Deep Learning Based Speech Quality Prediction PDF

171 Pages·2022·7.372 MB·English

by Gabriel Mittag

#Technique #Communication: Telecommunications

Checking for file health...

Save to my drive

Quick download

Download

Download Deep Learning Based Speech Quality Prediction PDF Free - Full Version

by Gabriel Mittag| 2022| 171 pages| 7.372| English

Download Deep Learning Based Speech Quality Prediction by Gabriel Mittag in PDF format completely FREE. No registration required, no payment needed. Get instant access to this valuable resource on PDFdrive.to!

Free Download PDF

About Deep Learning Based Speech Quality Prediction

No description available for this book.

Detailed Information

Author:	Gabriel Mittag
Publication Year:	2022
ISBN:	9783030914783
Pages:	171
Language:	English
File Size:	7.372
Format:	PDF
Price:	FREE

Download Free PDF

Safe & Secure Download - No registration required

Why Choose PDFdrive for Your Free Deep Learning Based Speech Quality Prediction Download?

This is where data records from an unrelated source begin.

(* ===== verification/Tray.v ===== *)
(** * System tray (app/src/tray.rs and its callers in main.rs)

    What the tray shows of its shared state, and what the actions of its menu do on the
    main thread.  The list of workspaces in the state is the one that the window pushes
    ([tray] of the window); ksni asks for status, tool tip and menu whenever it is told
    to, and each answer is computed from the state at that moment. *)

From Stdlib Require Import Ascii.
From S2P Require Import Prelude F64 SplitTree RustStr RemoteConfig Workspace Tabs Surfaces Notebook Window WindowTabs WindowOk WindowProps WindowLife WindowClaims Socket.
Open Scope string_scope.
Open Scope list_scope.

(** ** The state and what is shown of it *)

Record TrayState := mkTrayState {
  t_workspaces : list TrayWorkspaceEntry; t_window_visible : bool; t_notifications_enabled : bool;
}.

Definition tray_new : TrayState := mkTrayState [] true true.

Definition update_workspaces (entries : list TrayWorkspaceEntry) (st : TrayState) : TrayState :=
  mkTrayState entries (t_window_visible st) (t_notifications_enabled st).
Definition update_window_visible (visible : bool) (st : TrayState) : TrayState :=
  mkTrayState (t_workspaces st) visible (t_notifications_enabled st).
Definition update_notifications_enabled (enabled : bool) (st : TrayState) : TrayState :=
  mkTrayState (t_workspaces st) (t_window_visible st) enabled.

Inductive TrayAction :=
  | ToggleWindow
  | SwitchWorkspace (id : WorkspaceId)
  | ToggleNotifications
  | Quit.

Inductive MenuItem := Standard (label : string) (activate : TrayAction) | Separator.

Inductive TrayStatus := Active | NeedsAttention.

Definition status (st : TrayState) : TrayStatus :=
  if existsb te_has_bell (t_workspaces st) then NeedsAttention else Active.

Definition tool_tip (st : TrayState) : string :=
  let n := length (t_workspaces st) in
  show_uint (Z.of_nat n) +:+ " workspace" +:+ (if decide (n = 1) then "" else "s").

100% Free: No hidden fees or subscriptions required for one book every day.
No Registration: Immediate access is available without creating accounts for one book every day.
Safe and Secure: Clean downloads without malware or viruses
Multiple Formats: PDF, MOBI, Mpub,... optimized for all devices
Educational Resource: Supporting knowledge sharing and learning

Frequently Asked Questions

Is it really free to download Deep Learning Based Speech Quality Prediction PDF?

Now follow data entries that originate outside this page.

Lemma trim_after_prefix p s : all_graphic p = true -> p <> "" -> trim (p +:+ s) = p +:+ trim_end s.
Proof.
  intros Hp Hne. unfold trim. assert (trim_start (p +:+ s) = p +:+ s) as ->.
  { destruct p as [|c p]; [done|]. cbn in Hp. apply andb_prop in Hp as [Hc%bool_decide_eq_true _].
    by apply trim_start_graphic. }
  clear Hne. induction p as [|c p IH]; [done|]. cbn in Hp. apply andb_prop in Hp as [Hc%bool_decide_eq_true Hp].
  cbn [String.append]. by rewrite trim_end_graphic, IH.
Qed.

Lemma has_byte_split c s : has_byte c s = true -> exists q n, s = q +:+ String c n.
Proof.
  induction s as [|a s IH]; [done|]. cbn. intros [->%byte_eqb_eq|H]%orb_prop; [by exists "", s|].
  destruct (IH H) as (q & n & ->). by exists (String a q), n.
Qed.

Lemma replace_none c r s : has_byte c s = false -> replace_char c r s = s.
Proof.
  induction s as [|a s IH]; [done|]. cbn. intros [H1 H2]%orb_false_iff. rewrite H1. by rewrite IH.
Qed.

Lemma replace_some c d s : has_byte c s = true -> has_byte d (replace_char c (String d "") s) = true.
Proof.
  induction s as [|a s IH]; [done|]. cbn. destruct (byte_eqb a c); simpl; [by rewrite byte_eqb_refl|].
  intros H. rewrite IH by done. apply orb_true_r.
Qed.

(** Spaces become plus signs, so nothing new is white space at the end. *)
Lemma trim_end_replaced s : trim_end s = s -> trim_end (replace_char " " "+" s) = replace_char " " "+" s.
Proof.
  assert (forall u, all_ws u = false -> all_ws (replace_char " " "+" u) = false) as Hk.
  { intros u Hu. destruct (has_byte " " u) eqn:Hs; [|by rewrite replace_none].
    apply (replace_some " " "+"), has_byte_split in Hs as (q & n & ->). by apply all_ws_byte. }
  induction s as [|c s IH]; [done|]. cbn [trim_end]. destruct (all_ws (String c s)) eqn:E; [done|].
  intros [= Hs]. apply Hk in E. cbn [replace_char] in *. destruct (byte_eqb c " ").
  - cbn [String.append trim_end] in *. rewrite E. by rewrite (IH Hs).
  - cbn [trim_end]. rewrite E. by rewrite (IH Hs).
Qed.

Definition has_scheme (s : string) : bool :=
  starts_with "http://" s || starts_with "https://" s || starts_with "file://" s.

Lemma starts_with_prefix p s : starts_with p (p +:+ s) = true.
Proof. unfold starts_with. rewrite strip_prefix_app. by apply bool_decide_eq_true. Qed.

(** The three outcomes for text that is not blank. *)
Lemma normalize_cases s :
  trim s <> "" ->
  normalize_url s =
    if has_scheme (trim s) then trim s
    else if has_byte "." (trim s) && negb (has_byte " " (trim s)) then "https://" +:+ trim s
    else "https://www.google.com/search?q=" +:+ replace_char " " "+" (trim s).
Proof. unfold normalize_url, has_scheme. by destruct (trim s). Qed.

Yes, on https://PDFdrive.to you can download Deep Learning Based Speech Quality Prediction by Gabriel Mittag completely free. We don't require any payment, subscription, or registration to access this PDF file. For 3 books every day.

How can I read Deep Learning Based Speech Quality Prediction on my mobile device?

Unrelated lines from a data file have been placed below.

(* ===== verification/Startup.v ===== *)
(** * Start of the program (app/src/main.rs, the environment of shells in surface.rs)

    What the program does to its environment before GTK starts: where the resources of
    the terminal library are, and the libraries of an AppImage; and the part of it that is
    taken back for the shells.  The file system is an argument; paths are texts, compared
    by their components as the standard library does. *)

From Stdlib Require Import Ascii.
From S2P Require Import Prelude RustStr Settings.
Open Scope string_scope.
Open Scope list_scope.

(** ** Paths *)

(** The components of a path: whether it is absolute, and the names; empty ones and dots
    do not count, but for a dot at the start of a relative path. *)
Definition plain_names (l : list string) : list string :=
  filter (fun x => x <> "" /\ x <> ".") l.
Definition components (p : string) : bool * list string :=
  match p with
  | String c r =>
      if byte_eqb c "/" then (true, plain_names (split_char "/" r))
      else match split_char "/" p with
           | x :: l => (false, (if String.eqb x "." then ["."] else []) ++ plain_names (x :: l))
           | [] => (false, [])
           end
  | "" => (false, [])
  end.
Definition path_eqb (p q : string) : bool := bool_decide (components p = components q).

(** [Path::parent], up to redundant separators. *)
Definition path_parent (p : string) : option string :=
  let '(root, l) := components p in
  match l with
  | [] => None
  | _ => Some ((if root then "/" else "") +:+ join "/" (removelast l))
  end.

(** ** The resources of the terminal library *)

(** What is asked of the file system; [repo] is the checked-out source tree of a debug
    build. *)
Record Files := mkFiles {
  is_file : string -> bool; is_dir : string -> bool; canonicalize : string -> option string;
  repo : option string;
}.

Section startup.
Context (fs : Files).

Definition ghostty_resources_valid (root : string) : bool :=
  match path_parent root with
  | None => false
  | Some share_dir =>
      is_file fs (path_join root "shell-integration/bash/ghostty.bash") && is_dir fs (path_join share_dir "terminfo")
  end.

Definition candidates (env : gmap string string) : list string :=
  (match env !! "APPDIR" with
   | Some appdir => match appdir with "" => [] | _ => [path_join appdir "usr/share/ghostty"] end
   | None => []
   end) ++
  match repo fs with Some r => [path_join r "ghostty/zig-out/share/ghostty"] | None => [] end.

Definition setup_ghostty_resources (env : gmap string string) : gmap string string :=
  let kept := match env !! "GHOSTTY_RESOURCES_DIR" with
              | Some path => match path with "" => false | _ => ghostty_resources_valid path end
              | None => false
              end in
  if kept then env
  else match List.find ghostty_resources_valid (candidates env) with
       | Some dir => <["GHOSTTY_RESOURCES_DIR" := default dir (canonicalize fs dir)]> env
       | None => delete "GHOSTTY_RESOURCES_DIR" env
       end.

(** ** The libraries of an AppImage *)

(** What is at the path that the patched library looks at. *)
Inductive Sentinel := Absent | Symlink (target : string) | OtherFile.

(** Whether the old file can be removed and a link made. *)
Context (remove_ok symlink_ok : bool).

Definition link_sentinel (helper_dir : string) (s : Sentinel) : Sentinel :=
  let ok := match s with Symlink t => path_eqb t helper_dir | _ => false end in
  if ok then s
  else
    let s := if remove_ok then Absent else s in
    match s with Absent => if symlink_ok then Symlink helper_dir else Absent | _ => s end.

(** [LD_LIBRARY_PATH] with the directory of the AppImage in it. *)
Definition add_lib_dir (lib_dir ld : string) : string :=
  if existsb (fun p => negb (String.eqb p "") && path_eqb p lib_dir) (split_char ":" ld) then ld
  else match ld with "" => lib_dir | _ => lib_dir +:+ ":" +:+ ld end.

Definition setup_appimage_webkit (env : gmap string string) (s : Sentinel) : gmap string string * Sentinel :=
  match env !! "APPDIR" with
  | None => (env, s)
  | Some appdir =>
      let helper_dir := path_join appdir "usr/lib/webkitgtk-6.0" in
      let s := if is_dir fs helper_dir then link_sentinel helper_dir s else s in
      let env := <["WEBKIT_DISABLE_SANDBOX_THIS_IS_DANGEROUS" := "1"]> env in
      let env := <["WEBKIT_DISABLE_DMABUF_RENDERER" := "1"]> env in
      let env := if is_dir fs helper_dir
                 then <["WEBKIT_INJECTED_BUNDLE_PATH" :=
                          path_join helper_dir "injected-bundle/libwebkitgtkinjectedbundle.so"]> env
                 else env in
      let ld := default "" (env !! "LD_LIBRARY_PATH") in
      (<["LD_LIBRARY_PATH" := add_lib_dir (path_join appdir "usr/lib") ld]> env, s)
  end.
End startup.

(** ** The environment of shells *)

(** The value that a terminal gets instead of the program's own, if it is another. *)
Definition cleaned_path (appdir ld : string) : string :=
  join ":" (filter (fun p => negb (String.eqb p "") && negb (starts_with appdir p) = true) (split_char ":" ld)).
Definition shell_library_path (env : gmap string string) : option string :=
  appdir ← env !! "APPDIR";
  let ld := default "" (env !! "LD_LIBRARY_PATH") in
  let cleaned := cleaned_path appdir ld in
  if String.eqb cleaned ld then None else Some cleaned.
(** What the shell sees. *)
Definition shell_sees (env : gmap string string) : option string :=
  match shell_library_path env with Some v => Some v | None => env !! "LD_LIBRARY_PATH" end.

(** ** Order of the start and the end *)

Inductive StartAction :=
  | InitGhostty
  | LoadSettings
  | ApplyNotifications (enabled : bool)
  | InitAppearance
  | BuildWindow
  | RegisterSwitchAction
  | StartSocket (path : option string)
  | InitWindow (wd command : option string)
  | PresentWindow
  | InstallPrompt
  | UpdateCheckIn (seconds : Z)
  | StartTray
  | StartDbus
  | StartAutosave
  | StartPortPolling
  | SaveSession
  | StopDbus
  | StopTray
  | StopSocket
  | DestroyGhostty.

Record Options := mkOptions { o_wd : option string; o_command : option string; o_socket : option string }.

(** [open] tells that there is a window already, [init_ok] that the library came up. *)
Definition activate (open init_ok notifications : bool) (o : Options) : list StartAction :=
  if open then []
  else if negb init_ok then [InitGhostty]
  else [InitGhostty; LoadSettings; ApplyNotifications notifications; InitAppearance; BuildWindow;
        RegisterSwitchAction; StartSocket (o_socket o); InitWindow (o_wd o) (o_command o); PresentWindow;
        InstallPrompt; UpdateCheckIn 4; StartTray; StartDbus; StartAutosave; StartPortPolling].
Definition shutdown : list StartAction := [SaveSession; StopDbus; StopTray; StopSocket; DestroyGhostty].

(** ** Theorems *)

Lemma starts_with_join p q : p <> "" -> starts_with p (path_join p q) = true.
Proof.
  intros Hp. unfold starts_with, path_join. destruct p as [|c p]; [done|].
  apply bool_decide_eq_true. case_match; rewrite strip_prefix_app; eauto.
Qed.

(** The directory that is added is taken out again, whatever was there before. *)
Lemma cleaned_added appdir ld :
  appdir <> "" -> has_byte ":" (path_join appdir "usr/lib") = false ->
  cleaned_path appdir (add_lib_dir (path_join appdir "usr/lib") ld) = cleaned_path appdir ld.
Proof.
  intros Hne Hc. unfold add_lib_dir. case_match; [done|]. pose proof (starts_with_join appdir "usr/lib" Hne) as Hs.
  assert (forall l, filter (fun p => negb (String.eqb p "") && negb (starts_with appdir p) = true)
    (path_join appdir "usr/lib" :: l) = filter (fun p => negb (String.eqb p "") && negb (starts_with appdir p) = true) l)
    as Hf.
  { intros l. rewrite filter_cons_False; [done|]. by rewrite Hs, andb_false_r. }
  unfold cleaned_path. destruct ld as [|c ld].
  - rewrite split_char_none by done. rewrite Hf. done.
  - set (r := String c ld). change (path_join appdir "usr/lib" +:+ ":" +:+ r) with
      (path_join appdir "usr/lib" +:+ String ":" r). rewrite split_char_app by done. by rewrite Hf.
Qed.

(** Twice is as good as once. *)
Lemma add_lib_dir_idem lib ld : has_byte ":" lib = false -> lib <> "" -> add_lib_dir lib (add_lib_dir lib ld) = add_lib_dir lib ld.
Proof.
  intros Hc Hne. assert (forall l, existsb (fun p => negb (String.eqb p "") && path_eqb p lib) (lib :: l) = true) as He.
  { intros l. simpl. apply orb_true_iff. left. apply andb_true_iff. split.
    - apply negb_true_iff. by apply String.eqb_neq.
    - by apply bool_decide_eq_true. }
  unfold add_lib_dir at 2 3. destruct (existsb _ (split_char ":" ld)) eqn:E; unfold add_lib_dir; [by rewrite E|].
  destruct ld as [|c ld].
  - rewrite split_char_none by done. by rewrite He.
  - change (lib +:+ ":" +:+ String c ld) with (lib +:+ String ":" (String c ld)).
    rewrite split_char_app by done. by rewrite He.
Qed.

(** In an AppImage the program adds the directory of its own libraries to
    [LD_LIBRARY_PATH], and a shell in a terminal does not see it: it sees the value that
    the program was started with, less what was from the AppImage already. *)
Theorem shell_path_restored fs r l (env : gmap string string) s appdir :
  env !! "APPDIR" = Some appdir -> appdir <> "" -> has_byte ":" (path_join appdir "usr/lib") = false ->
  let env' := fst (setup_appimage_webkit fs r l env s) in
  let before := default "" (env !! "LD_LIBRARY_PATH") in
  env' !! "LD_LIBRARY_PATH" = Some (add_lib_dir (path_join appdir "usr/lib") before) /\
  existsb (fun p => path_eqb p (path_join appdir "usr/lib"))
    (split_char ":" (add_lib_dir (path_join appdir "usr/lib") before)) = true /\
  default "" (shell_sees env') = cleaned_path appdir before /\
  (cleaned_path appdir before = before -> default "" (shell_sees env') = before).
Proof.
  intros Ha Hne Hc env' before.
  assert (env' !! "LD_LIBRARY_PATH" = Some (add_lib_dir (path_join appdir "usr/lib") before)) as Hl.
  { unfold env', setup_appimage_webkit. rewrite Ha. cbn [fst]. rewrite lookup_insert_eq. do 2 f_equal.
    unfold before. f_equal. case_match; by rewrite !lookup_insert_ne. }
  assert (env' !! "APPDIR" = Some appdir) as Ha'.
  { unfold env', setup_appimage_webkit. rewrite Ha. cbn [fst]. case_match; by rewrite !lookup_insert_ne. }
  assert (default "" (shell_sees env') = cleaned_path appdir before) as Hsee.
  { unfold shell_sees, shell_library_path. rewrite Ha', Hl. cbn [mbind option_bind default from_option id].
    rewrite cleaned_added by done. destruct (String.eqb _ _) eqn:E; [|done].
    apply String.eqb_eq in E. simpl. by rewrite E. }
  split_and!; [done| |done|by intros <-].
  unfold add_lib_dir. destruct (existsb _ (split_char ":" before)) eqn:E.
  - apply existsb_exists in E as (p & Hp & [_ He]%andb_prop). apply existsb_exists. eauto.
  - assert (path_eqb (path_join appdir "usr/lib") (path_join appdir "usr/lib") = true) as Hr
      by (by apply bool_decide_eq_true).
    destruct before as [|c b]; [rewrite split_char_none by done; simpl; by rewrite Hr|].
    change (path_join appdir "usr/lib" +:+ ":" +:+ String c b) with (path_join appdir "usr/lib" +:+ String ":" (String c b)).
    rewrite split_char_app by done. simpl. by rewrite Hr.
Qed.

Definition demo_files : Files := mkFiles (fun _ => true) (fun _ => true) Some None.
Definition demo_appdir : gmap string string := <["APPDIR" := "/tmp/m"]> {["LD_LIBRARY_PATH" := "/opt/lib:/usr/lib"]}.

Lemma shell_path_restored_witness :
  let env := fst (setup_appimage_webkit demo_files true true demo_appdir OtherFile) in
  env !! "LD_LIBRARY_PATH" = Some "/tmp/m/usr/lib:/opt/lib:/usr/lib" /\
  default "" (shell_sees env) = "/opt/lib:/usr/lib".
Proof.
  destruct (shell_path_restored demo_files true true demo_appdir OtherFile "/tmp/m") as (H1 & _ & _ & H4);
    [done|done|done|]. split; [rewrite H1; by vm_compute|apply H4; by vm_compute].
Defined.

(** The resources are used where they are complete: the directory that was given, or the
    first candidate that is; otherwise the variable is unset. *)
Theorem resources_dir_complete fs (env : gmap string string) :
  match setup_ghostty_resources fs env !! "GHOSTTY_RESOURCES_DIR" with
  | None => forall c, c ∈ candidates fs env -> ghostty_resources_valid fs c = false
  | Some dir =>
      (env !! "GHOSTTY_RESOURCES_DIR" = Some dir /\ ghostty_resources_valid fs dir = true) \/
      exists c, c ∈ candidates fs env /\ ghostty_resources_valid fs c = true /\ dir = default c (canonicalize fs c)
  end.
Proof.
  unfold setup_ghostty_resources. set (kept := match env !! _ with Some _ => _ | None => _ end).
  destruct kept eqn:Ek.
  - unfold kept in Ek. destruct (env !! "GHOSTTY_RESOURCES_DIR") as [[|c d]|] eqn:E; try done. by left.
  - destruct (List.find _ _) as [dir|] eqn:E.
    + rewrite lookup_insert_eq. right. apply List.find_some in E as [Hin%list_elem_of_In Hv]. eauto.
    + rewrite lookup_delete_eq. intros c Hc%list_elem_of_In. by apply (List.find_none _ _ E).
Qed.

(** The prefix is compared as text: an empty [APPDIR] takes everything out, and a
    directory beside the AppImage whose name goes on from it is taken out too. *)
Lemma cleaned_path_prefix :
  cleaned_path "" "/opt/lib:/usr/lib" = "" /\ cleaned_path "/tmp/m" "/tmp/more/lib:/usr/lib" = "/usr/lib".
Proof. by vm_compute. Qed.

(** What another user has put in the place of the link stays when it cannot be removed. *)
Lemma sentinel_planted t helper : path_eqb t helper = false -> link_sentinel false true helper (Symlink t) = Symlink t.
Proof. unfold link_sentinel. by intros ->. Qed.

After downloading Deep Learning Based Speech Quality Prediction PDF, you can open it with any PDF reader app on your phone or tablet. We recommend using Adobe Acrobat Reader, Apple Books, or Google Play Books for the best reading experience.

Is this the full version of Deep Learning Based Speech Quality Prediction?

Yes, this is the complete PDF version of Deep Learning Based Speech Quality Prediction by Gabriel Mittag. You will be able to read the entire content as in the printed version without missing any pages.

Is it legal to download Deep Learning Based Speech Quality Prediction PDF for free?

https://PDFdrive.to provides links to free educational resources available online. We do not store any files on our servers. Please be aware of copyright laws in your country before downloading.

The materials shared are intended for research, educational, and personal use in accordance with fair use principles.